Input data START
(* ===== verification/LockService.v ===== *)
(** The replicated lock service, the application of inconsistent replication that comes with it:
    [lockserver/server.h] and [server.cc], with the messages of [locks-proto.proto].

    A lock request is a consensus operation, an unlock request an inconsistent one.  The wire
    format is a parameter ([Codec]).  [Sync] computes the difference of two unordered sets with
    [std::set_difference], which is defined only when both ranges are sorted; the order in which a
    set is enumerated is a [HashOrder]. *)

From S2P Require Import StrongServer.
From S2P Require Import QuorumSet LRReplica.
From S2P Require Import Prelude IRRecord IRReplica.

(** ** Messages *)

Record Request := MkRequest { clientid : Z; key : string; type : bool }.

Record Reply := MkReply { rep_key : string; status : Z }.

(** ** The server *)

Record LockServer := MkLockServer { locks : gmap string Z }.

#[global] Instance LockServer_eta : Eta LockServer := λ s, MkLockServer (locks s).

Definition LockServer_new : LockServer := MkLockServer ∅.

(** What [Sync] gathers about a key. *)
Record KeyLockInfo := MkKeyLockInfo { locked : gset Z; unlocked : gset Z }.

#[global] Instance KeyLockInfo_eta : Eta KeyLockInfo := λ i, MkKeyLockInfo (locked i) (unlocked i).

Fixpoint ascending (l : list Z) : bool :=
  match l with [] => true | x :: l' => match l' with [] => true | y :: _ => (x <? y) && ascending l' end end.

(** [std::set_difference] on sorted ranges. *)
Definition set_difference (l1 l2 : list Z) : res (list Z) :=
  if ascending l1 && ascending l2 then Ok (filter (λ x, x ∉ l2) l1) else Undefined.

Section server.
Context `{HO : HashOrder} `{!Codec Request} `{!Codec Reply}.

Abbreviation MLK := (M LockServer).

Definition ExecInconsistentUpcall (str1 : string) : MLK unit :=
  let request : Request := ParseFromString str1 in
  if type request then mret tt
  else
    s ← get_st;
    match locks s !! key request with
    | Some c => when (clientid request =? c) (modify (λ s, s <| locks ::= delete (key request) |>))
    | None => mret tt
    end.

Definition ExecConsensusUpcall (str1 : string) : MLK string :=
  let request : Request := ParseFromString str1 in
  s ← get_st;
  st ← (if type request then
          match locks s !! key request with
          | None => _ ← modify (λ s, s <| locks ::= <[key request := clientid request]> |>); mret 0
          | Some c => mret (if c =? clientid request then 0 else -1)
          end
        else
          match locks s !! key request with
          | None => mret (-2)
          | Some c =>
              if c =? clientid request then _ ← modify (λ s, s <| locks ::= delete (key request) |>); mret 0
              else mret (-2)
          end);
  mret (SerializeToString (MkReply (key request) st)).

Definition UnloggedUpcall (str1 : string) : MLK string := mret "".

(** ** Sync *)

(** What an entry of the record says about its key. *)
Definition sync_entry (infos : gmap string KeyLockInfo) (p : opid_t * RecordEntry) : gmap string KeyLockInfo :=
  let request : Request := ParseFromString (req_op (e_request p.2)) in
  let reply : Reply := ParseFromString (e_result p.2) in
  let info := default (MkKeyLockInfo ∅ ∅) (infos !! key request) in
  let info' :=
    if type request && (status reply =? 0) then info <| locked ::= (λ x, {[clientid request]} ∪ x) |>
    else if negb (type request) && (status reply =? 0) then info <| unlocked ::= (λ x, {[clientid request]} ∪ x) |>
    else info in
  <[key request := info']> infos.

(** The elements of an unordered set. *)
Definition set_order (x : gset Z) : list Z := (hash_order (gset_to_gmap tt x)).*1.

Definition Sync (record : gmap opid_t RecordEntry) : MLK unit :=
  _ ← modify (λ s, s <| locks := ∅ |>);
  for_each (hash_order (foldl sync_entry ∅ (in_order record))) (λ p,
    diff ← lift_res (set_difference (set_order (locked p.2)) (set_order (unlocked p.2)));
    match diff with
    | [client_id] => modify (λ s, s <| locks ::= <[p.1 := client_id]> |>)
    | _ => mret tt
    end).

(** ** Merge *)

(** The loop over [d]: a lock that a majority granted is granted if it is free. *)
Fixpoint merge_decided (majority_results_in_d : gmap opid_t string) (l : list (opid_t * list RecordEntry))
    (results : gmap opid_t string) : MLK (gmap opid_t string) :=
  match l with
  | [] => mret results
  | (opid, entries) :: l' =>
      entry ← deref (head entries);
      let request : Request := ParseFromString (req_op (e_request entry)) in
      result ← deref (majority_results_in_d !! opid);
      let reply : Reply := ParseFromString result in
      if status reply =? 0 then
        s ← get_st;
        match locks s !! rep_key reply with
        | None =>
            _ ← modify (λ s, s <| locks ::= <[rep_key reply := clientid request]> |>);
            merge_decided majority_results_in_d l' (<[opid := result]> results)
        | Some _ =>
            merge_decided majority_results_in_d l' (<[opid := SerializeToString (MkReply (rep_key reply) (-1))]> results)
        end
      else merge_decided majority_results_in_d l' (<[opid := result]> results)
  end.

(** The loop over [u]: everything else is refused. *)
Fixpoint merge_undecided (l : list (opid_t * list RecordEntry)) (results : gmap opid_t string) : MLK (gmap opid_t string) :=
  match l with
  | [] => mret results
  | (opid, entries) :: l' =>
      entry ← deref (head entries);
      let request : Request := ParseFromString (req_op (e_request entry)) in
      merge_undecided l' (<[opid := SerializeToString (MkReply (key request) (-1))]> results)
  end.

Definition Merge (d u : gmap opid_t (list RecordEntry)) (majority_results_in_d : gmap opid_t string) :
    MLK (gmap opid_t string) :=
  results ← merge_decided majority_results_in_d (in_order d) ∅;
  merge_undecided (in_order u) results.

#[global] Instance LockServer_AppReplica : IRAppReplica LockServer := {|
  IRReplica.ExecInconsistentUpcall := ExecInconsistentUpcall;
  IRReplica.ExecConsensusUpcall := ExecConsensusUpcall;
  IRReplica.UnloggedUpcall := UnloggedUpcall;
  IRReplica.Sync := Sync;
  IRReplica.Merge := Merge
|}.

(** ** Merging *)

Context `{!CodecLaw Reply}.

Definition granted (res : string) : Prop := status (ParseFromString res : Reply) = 0.
Definition granted_key (res : string) : string := rep_key (ParseFromString res : Reply).
Definition asked_by (e : RecordEntry) : Z := clientid (ParseFromString (req_op (e_request e)) : Request).

(** The results so far grant locks that were free at the beginning, each to one client, who has
    it now. *)
Record merge_ok (s0 : LockServer) (d : gmap opid_t (list RecordEntry)) (results : gmap opid_t string) (s : LockServer) : Prop := {
  mo_locks : locks s0 ⊆ locks s;
  mo_granted : ∀ o res, results !! o = Some res → granted res →
    locks s0 !! granted_key res = None ∧
    ∃ e es, d !! o = Some (e :: es) ∧ locks s !! granted_key res = Some (asked_by e);
  mo_once : ∀ o1 o2 r1 r2, results !! o1 = Some r1 → results !! o2 = Some r2 → granted r1 → granted r2 →
    granted_key r1 = granted_key r2 → o1 = o2
}.

Lemma merge_ok_refused s0 d results s o res :
  merge_ok s0 d results s → ¬ granted res → merge_ok s0 d (<[o := res]> results) s.
Proof.
  intros [Hl Hg Ho] Hr. split; [done| |].
  - intros o' res' [[<- <-]|[_ Hin]]%lookup_insert_Some Hgr; [done|by apply Hg].
  - intros o1 o2 r1 r2 [[<- <-]|[_ H1]]%lookup_insert_Some [[<- <-]|[_ H2]]%lookup_insert_Some; try done. by apply Ho.
Qed.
Input data END
* [Task to carry out]: The task requires an exact copy of all the lines above.

* [Output of the exercise]:
(* ===== verification/LockService.v ===== *)
(** The replicated lock service, the application of inconsistent replication that comes with it:
    [lockserver/server.h] and [server.cc], with the messages of [locks-proto.proto].

    A lock request is a consensus operation, an unlock request an inconsistent one.  The wire
    format is a parameter ([Codec]).  [Sync] computes the difference of two unordered sets with
    [std::set_difference], which is defined only when both ranges are sorted; the order in which a
    set is enumerated is a [HashOrder]. *)

From S2P Require Import StrongServer.
From S2P Require Import QuorumSet LRReplica.
From S2P Require Import Prelude IRRecord IRReplica.

(** ** Messages *)

Record Request := MkRequest { clientid : Z; key : string; type : bool }.

Record Reply := MkReply { rep_key : string; status : Z }.

(** ** The server *)

Record LockServer := MkLockServer { locks : gmap string Z }.

#[global] Instance LockServer_eta : Eta LockServer := λ s, MkLockServer (locks s).

Definition LockServer_new : LockServer := MkLockServer ∅.

(** What [Sync] gathers about a key. *)
Record KeyLockInfo := MkKeyLockInfo { locked : gset Z; unlocked : gset Z }.

#[global] Instance KeyLockInfo_eta : Eta KeyLockInfo := λ i, MkKeyLockInfo (locked i) (unlocked i).

Fixpoint ascending (l : list Z) : bool :=
  match l with [] => true | x :: l' => match l' with [] => true | y :: _ => (x <? y) && ascending l' end end.

(** [std::set_difference] on sorted ranges. *)
Definition set_difference (l1 l2 : list Z) : res (list Z) :=
  if ascending l1 && ascending l2 then Ok (filter (λ x, x ∉ l2) l1) else Undefined.

Section server.
Context `{HO : HashOrder} `{!Codec Request} `{!Codec Reply}.

Abbreviation MLK := (M LockServer).

Definition ExecInconsistentUpcall (str1 : string) : MLK unit :=
  let request : Request := ParseFromString str1 in
  if type request then mret tt
  else
    s ← get_st;
    match locks s !! key request with
    | Some c => when (clientid request =? c) (modify (λ s, s <| locks ::= delete (key request) |>))
    | None => mret tt
    end.

Definition ExecConsensusUpcall (str1 : string) : MLK string :=
  let request : Request := ParseFromString str1 in
  s ← get_st;
  st ← (if type request then
          match locks s !! key request with
          | None => _ ← modify (λ s, s <| locks ::= <[key request := clientid request]> |>); mret 0
          | Some c => mret (if c =? clientid request then 0 else -1)
          end
        else
          match locks s !! key request with
          | None => mret (-2)
          | Some c =>
              if c =? clientid request then _ ← modify (λ s, s <| locks ::= delete (key request) |>); mret 0
              else mret (-2)
          end);
  mret (SerializeToString (MkReply (key request) st)).

Definition UnloggedUpcall (str1 : string) : MLK string := mret "".

(** ** Sync *)

(** What an entry of the record says about its key. *)
Definition sync_entry (infos : gmap string KeyLockInfo) (p : opid_t * RecordEntry) : gmap string KeyLockInfo :=
  let request : Request := ParseFromString (req_op (e_request p.2)) in
  let reply : Reply := ParseFromString (e_result p.2) in
  let info := default (MkKeyLockInfo ∅ ∅) (infos !! key request) in
  let info' :=
    if type request && (status reply =? 0) then info <| locked ::= (λ x, {[clientid request]} ∪ x) |>
    else if negb (type request) && (status reply =? 0) then info <| unlocked ::= (λ x, {[clientid request]} ∪ x) |>
    else info in
  <[key request := info']> infos.

(** The elements of an unordered set. *)
Definition set_order (x : gset Z) : list Z := (hash_order (gset_to_gmap tt x)).*1.

Definition Sync (record : gmap opid_t RecordEntry) : MLK unit :=
  _ ← modify (λ s, s <| locks := ∅ |>);
  for_each (hash_order (foldl sync_entry ∅ (in_order record))) (λ p,
    diff ← lift_res (set_difference (set_order (locked p.2)) (set_order (unlocked p.2)));
    match diff with
    | [client_id] => modify (λ s, s <| locks ::= <[p.1 := client_id]> |>)
    | _ => mret tt
    end).

(** ** Merge *)

(** The loop over [d]: a lock that a majority granted is granted if it is free. *)
Fixpoint merge_decided (majority_results_in_d : gmap opid_t string) (l : list (opid_t * list RecordEntry))
    (results : gmap opid_t string) : MLK (gmap opid_t string) :=
  match l with
  | [] => mret results
  | (opid, entries) :: l' =>
      entry ← deref (head entries);
      let request : Request := ParseFromString (req_op (e_request entry)) in
      result ← deref (majority_results_in_d !! opid);
      let reply : Reply := ParseFromString result in
      if status reply =? 0 then
        s ← get_st;
        match locks s !! rep_key reply with
        | None =>
            _ ← modify (λ s, s <| locks ::= <[rep_key reply := clientid request]> |>);
            merge_decided majority_results_in_d l' (<[opid := result]> results)
        | Some _ =>
            merge_decided majority_results_in_d l' (<[opid := SerializeToString (MkReply (rep_key reply) (-1))]> results)
        end
      else merge_decided majority_results_in_d l' (<[opid := result]> results)
  end.

(** The loop over [u]: everything else is refused. *)
Fixpoint merge_undecided (l : list (opid_t * list RecordEntry)) (results : gmap opid_t string) : MLK (gmap opid_t string) :=
  match l with
  | [] => mret results
  | (opid, entries) :: l' =>
      entry ← deref (head entries);
      let request : Request := ParseFromString (req_op (e_request entry)) in
      merge_undecided l' (<[opid := SerializeToString (MkReply (key request) (-1))]> results)
  end.

Definition Merge (d u : gmap opid_t (list RecordEntry)) (majority_results_in_d : gmap opid_t string) :
    MLK (gmap opid_t string) :=
  results ← merge_decided majority_results_in_d (in_order d) ∅;
  merge_undecided (in_order u) results.

#[global] Instance LockServer_AppReplica : IRAppReplica LockServer := {|
  IRReplica.ExecInconsistentUpcall := ExecInconsistentUpcall;
  IRReplica.ExecConsensusUpcall := ExecConsensusUpcall;
  IRReplica.UnloggedUpcall := UnloggedUpcall;
  IRReplica.Sync := Sync;
  IRReplica.Merge := Merge
|}.

(** ** Merging *)

Context `{!CodecLaw Reply}.

Definition granted (res : string) : Prop := status (ParseFromString res : Reply) = 0.
Definition granted_key (res : string) : string := rep_key (ParseFromString res : Reply).
Definition asked_by (e : RecordEntry) : Z := clientid (ParseFromString (req_op (e_request e)) : Request).

(** The results so far grant locks that were free at the beginning, each to one client, who has
    it now. *)
Record merge_ok (s0 : LockServer) (d : gmap opid_t (list RecordEntry)) (results : gmap opid_t string) (s : LockServer) : Prop := {
  mo_locks : locks s0 ⊆ locks s;
  mo_granted : ∀ o res, results !! o = Some res → granted res →
    locks s0 !! granted_key res = None ∧
    ∃ e es, d !! o = Some (e :: es) ∧ locks s !! granted_key res = Some (asked_by e);
  mo_once : ∀ o1 o2 r1 r2, results !! o1 = Some r1 → results !! o2 = Some r2 → granted r1 → granted r2 →
    granted_key r1 = granted_key r2 → o1 = o2
}.

Lemma merge_ok_refused s0 d results s o res :
  merge_ok s0 d results s → ¬ granted res → merge_ok s0 d (<[o := res]> results) s.
Proof.
  intros [Hl Hg Ho] Hr. split; [done| |].
  - intros o' res' [[<- <-]|[_ Hin]]%lookup_insert_Some Hgr; [done|by apply Hg].
  - intros o1 o2 r1 r2 [[<- <-]|[_ H1]]%lookup_insert_Some [[<- <-]|[_ H2]]%lookup_insert_Some; try done. by apply Ho.
Qed.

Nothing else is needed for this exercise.